Directions
The listing below holds a line with "s' => local_traffic (this s') = ∅" and a line with "apply bind_ok_inv in Hrun as ([] & s2". Reproduce those two lines exactly, plus everything between them.

Data supplied

**********

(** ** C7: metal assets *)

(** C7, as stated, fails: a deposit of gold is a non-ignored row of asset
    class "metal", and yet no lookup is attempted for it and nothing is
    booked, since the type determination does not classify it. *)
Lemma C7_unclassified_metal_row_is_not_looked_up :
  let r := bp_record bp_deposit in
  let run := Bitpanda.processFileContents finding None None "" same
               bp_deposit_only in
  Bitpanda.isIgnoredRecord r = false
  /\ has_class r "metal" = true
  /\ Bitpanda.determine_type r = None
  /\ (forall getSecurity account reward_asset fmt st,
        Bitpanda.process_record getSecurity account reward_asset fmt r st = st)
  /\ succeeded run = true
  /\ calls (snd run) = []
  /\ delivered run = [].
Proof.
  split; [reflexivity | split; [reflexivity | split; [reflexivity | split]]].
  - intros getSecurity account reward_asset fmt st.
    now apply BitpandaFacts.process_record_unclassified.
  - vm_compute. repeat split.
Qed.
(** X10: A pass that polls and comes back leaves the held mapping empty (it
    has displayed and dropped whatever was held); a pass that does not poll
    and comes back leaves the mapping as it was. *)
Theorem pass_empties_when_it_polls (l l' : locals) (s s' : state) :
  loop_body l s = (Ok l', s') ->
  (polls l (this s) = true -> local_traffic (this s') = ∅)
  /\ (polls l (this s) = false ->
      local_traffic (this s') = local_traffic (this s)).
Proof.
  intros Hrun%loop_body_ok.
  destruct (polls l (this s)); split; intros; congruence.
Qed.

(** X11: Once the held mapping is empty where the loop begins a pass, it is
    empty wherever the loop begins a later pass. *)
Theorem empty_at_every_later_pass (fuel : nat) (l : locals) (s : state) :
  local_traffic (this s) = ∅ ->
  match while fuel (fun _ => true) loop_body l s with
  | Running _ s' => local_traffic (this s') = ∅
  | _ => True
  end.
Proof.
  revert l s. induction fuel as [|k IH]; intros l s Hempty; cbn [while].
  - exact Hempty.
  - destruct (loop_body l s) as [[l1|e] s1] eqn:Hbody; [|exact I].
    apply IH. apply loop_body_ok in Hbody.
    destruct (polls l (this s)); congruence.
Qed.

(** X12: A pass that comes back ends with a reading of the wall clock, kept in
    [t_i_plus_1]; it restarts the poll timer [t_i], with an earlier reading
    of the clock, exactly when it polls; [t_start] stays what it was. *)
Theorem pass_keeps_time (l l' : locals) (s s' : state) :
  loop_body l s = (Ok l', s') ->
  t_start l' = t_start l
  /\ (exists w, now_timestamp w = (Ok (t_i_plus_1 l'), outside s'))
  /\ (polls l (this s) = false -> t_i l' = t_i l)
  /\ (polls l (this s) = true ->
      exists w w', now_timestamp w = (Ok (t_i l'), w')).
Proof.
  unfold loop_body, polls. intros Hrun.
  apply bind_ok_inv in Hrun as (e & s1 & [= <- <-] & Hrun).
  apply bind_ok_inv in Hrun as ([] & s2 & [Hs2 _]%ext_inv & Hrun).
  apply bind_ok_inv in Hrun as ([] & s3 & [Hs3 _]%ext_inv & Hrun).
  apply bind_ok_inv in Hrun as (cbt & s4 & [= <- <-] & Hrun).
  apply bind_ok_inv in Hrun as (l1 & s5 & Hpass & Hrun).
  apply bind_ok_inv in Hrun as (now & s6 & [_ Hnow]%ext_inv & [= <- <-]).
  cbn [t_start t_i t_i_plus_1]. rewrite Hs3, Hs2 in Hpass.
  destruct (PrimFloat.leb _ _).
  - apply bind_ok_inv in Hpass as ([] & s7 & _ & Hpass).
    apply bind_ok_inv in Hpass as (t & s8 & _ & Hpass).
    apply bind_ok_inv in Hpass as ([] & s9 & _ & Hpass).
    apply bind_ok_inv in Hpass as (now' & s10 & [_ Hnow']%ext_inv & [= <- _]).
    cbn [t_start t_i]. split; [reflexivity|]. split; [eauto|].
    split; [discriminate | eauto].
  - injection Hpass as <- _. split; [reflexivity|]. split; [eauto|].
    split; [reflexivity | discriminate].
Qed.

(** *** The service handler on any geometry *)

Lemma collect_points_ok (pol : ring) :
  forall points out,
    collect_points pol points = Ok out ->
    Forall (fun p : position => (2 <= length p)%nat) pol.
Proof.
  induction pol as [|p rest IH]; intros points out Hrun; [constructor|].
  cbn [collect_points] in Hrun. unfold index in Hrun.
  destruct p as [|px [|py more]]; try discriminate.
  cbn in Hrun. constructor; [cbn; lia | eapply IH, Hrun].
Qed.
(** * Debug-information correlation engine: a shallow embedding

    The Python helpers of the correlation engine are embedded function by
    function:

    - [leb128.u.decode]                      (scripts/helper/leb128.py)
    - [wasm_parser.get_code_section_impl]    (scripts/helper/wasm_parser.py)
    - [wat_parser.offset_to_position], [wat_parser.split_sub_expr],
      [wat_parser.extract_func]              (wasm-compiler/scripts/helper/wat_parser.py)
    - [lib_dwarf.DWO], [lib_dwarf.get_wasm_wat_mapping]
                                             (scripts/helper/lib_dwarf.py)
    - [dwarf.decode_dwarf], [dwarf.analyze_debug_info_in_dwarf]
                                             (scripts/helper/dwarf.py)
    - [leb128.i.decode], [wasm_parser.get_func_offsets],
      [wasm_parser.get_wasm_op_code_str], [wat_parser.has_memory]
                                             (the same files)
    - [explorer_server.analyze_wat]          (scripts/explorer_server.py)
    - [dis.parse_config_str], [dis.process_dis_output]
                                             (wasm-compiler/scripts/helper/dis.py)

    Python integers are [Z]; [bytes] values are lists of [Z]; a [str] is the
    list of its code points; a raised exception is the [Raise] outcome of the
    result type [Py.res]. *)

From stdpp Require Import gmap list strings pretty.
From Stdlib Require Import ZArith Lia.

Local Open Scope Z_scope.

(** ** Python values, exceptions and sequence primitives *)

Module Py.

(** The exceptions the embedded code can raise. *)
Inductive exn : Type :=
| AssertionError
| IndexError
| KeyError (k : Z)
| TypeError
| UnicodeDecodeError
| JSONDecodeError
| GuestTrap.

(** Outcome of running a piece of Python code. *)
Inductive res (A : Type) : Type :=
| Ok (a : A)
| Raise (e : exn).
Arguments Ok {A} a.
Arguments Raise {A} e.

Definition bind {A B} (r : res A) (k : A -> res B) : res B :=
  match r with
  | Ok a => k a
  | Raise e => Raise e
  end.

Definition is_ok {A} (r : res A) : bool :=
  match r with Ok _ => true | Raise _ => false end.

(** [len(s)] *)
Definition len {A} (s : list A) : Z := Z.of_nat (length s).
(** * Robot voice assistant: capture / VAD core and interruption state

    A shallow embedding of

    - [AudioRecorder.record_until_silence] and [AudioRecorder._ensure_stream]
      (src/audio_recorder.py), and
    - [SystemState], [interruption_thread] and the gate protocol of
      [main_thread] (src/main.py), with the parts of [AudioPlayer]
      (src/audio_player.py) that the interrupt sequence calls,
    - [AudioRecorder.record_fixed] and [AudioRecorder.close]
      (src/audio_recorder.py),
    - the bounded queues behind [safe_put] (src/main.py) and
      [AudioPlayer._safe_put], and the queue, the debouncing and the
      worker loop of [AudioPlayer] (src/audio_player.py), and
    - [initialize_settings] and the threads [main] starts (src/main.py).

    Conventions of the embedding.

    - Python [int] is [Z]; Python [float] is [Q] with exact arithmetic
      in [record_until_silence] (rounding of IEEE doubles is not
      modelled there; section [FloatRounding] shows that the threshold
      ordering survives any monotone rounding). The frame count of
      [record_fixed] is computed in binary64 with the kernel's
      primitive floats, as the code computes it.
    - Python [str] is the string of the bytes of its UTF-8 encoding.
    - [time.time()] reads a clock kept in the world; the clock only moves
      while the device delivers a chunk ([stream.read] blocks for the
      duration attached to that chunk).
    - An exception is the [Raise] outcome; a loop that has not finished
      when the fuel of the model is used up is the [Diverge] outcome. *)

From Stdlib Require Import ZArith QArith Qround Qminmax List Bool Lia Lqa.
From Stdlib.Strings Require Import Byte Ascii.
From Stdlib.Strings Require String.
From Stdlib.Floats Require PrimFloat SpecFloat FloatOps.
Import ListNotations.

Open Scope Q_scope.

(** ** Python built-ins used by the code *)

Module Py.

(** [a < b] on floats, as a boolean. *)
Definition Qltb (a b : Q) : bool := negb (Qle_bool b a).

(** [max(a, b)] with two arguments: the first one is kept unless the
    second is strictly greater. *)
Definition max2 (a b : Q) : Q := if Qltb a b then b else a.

**********

Written answer
  | Running _ s' => local_traffic (this s') = ∅
  | _ => True
  end.
Proof.
  revert l s. induction fuel as [|k IH]; intros l s Hempty; cbn [while].
  - exact Hempty.
  - destruct (loop_body l s) as [[l1|e] s1] eqn:Hbody; [|exact I].
    apply IH. apply loop_body_ok in Hbody.
    destruct (polls l (this s)); congruence.
Qed.

(** X12: A pass that comes back ends with a reading of the wall clock, kept in
    [t_i_plus_1]; it restarts the poll timer [t_i], with an earlier reading
    of the clock, exactly when it polls; [t_start] stays what it was. *)
Theorem pass_keeps_time (l l' : locals) (s s' : state) :
  loop_body l s = (Ok l', s') ->
  t_start l' = t_start l
  /\ (exists w, now_timestamp w = (Ok (t_i_plus_1 l'), outside s'))
  /\ (polls l (this s) = false -> t_i l' = t_i l)
  /\ (polls l (this s) = true ->
      exists w w', now_timestamp w = (Ok (t_i l'), w')).
Proof.
  unfold loop_body, polls. intros Hrun.
  apply bind_ok_inv in Hrun as (e & s1 & [= <- <-] & Hrun).
  apply bind_ok_inv in Hrun as ([] & s2 & [Hs2 _]%ext_inv & Hrun).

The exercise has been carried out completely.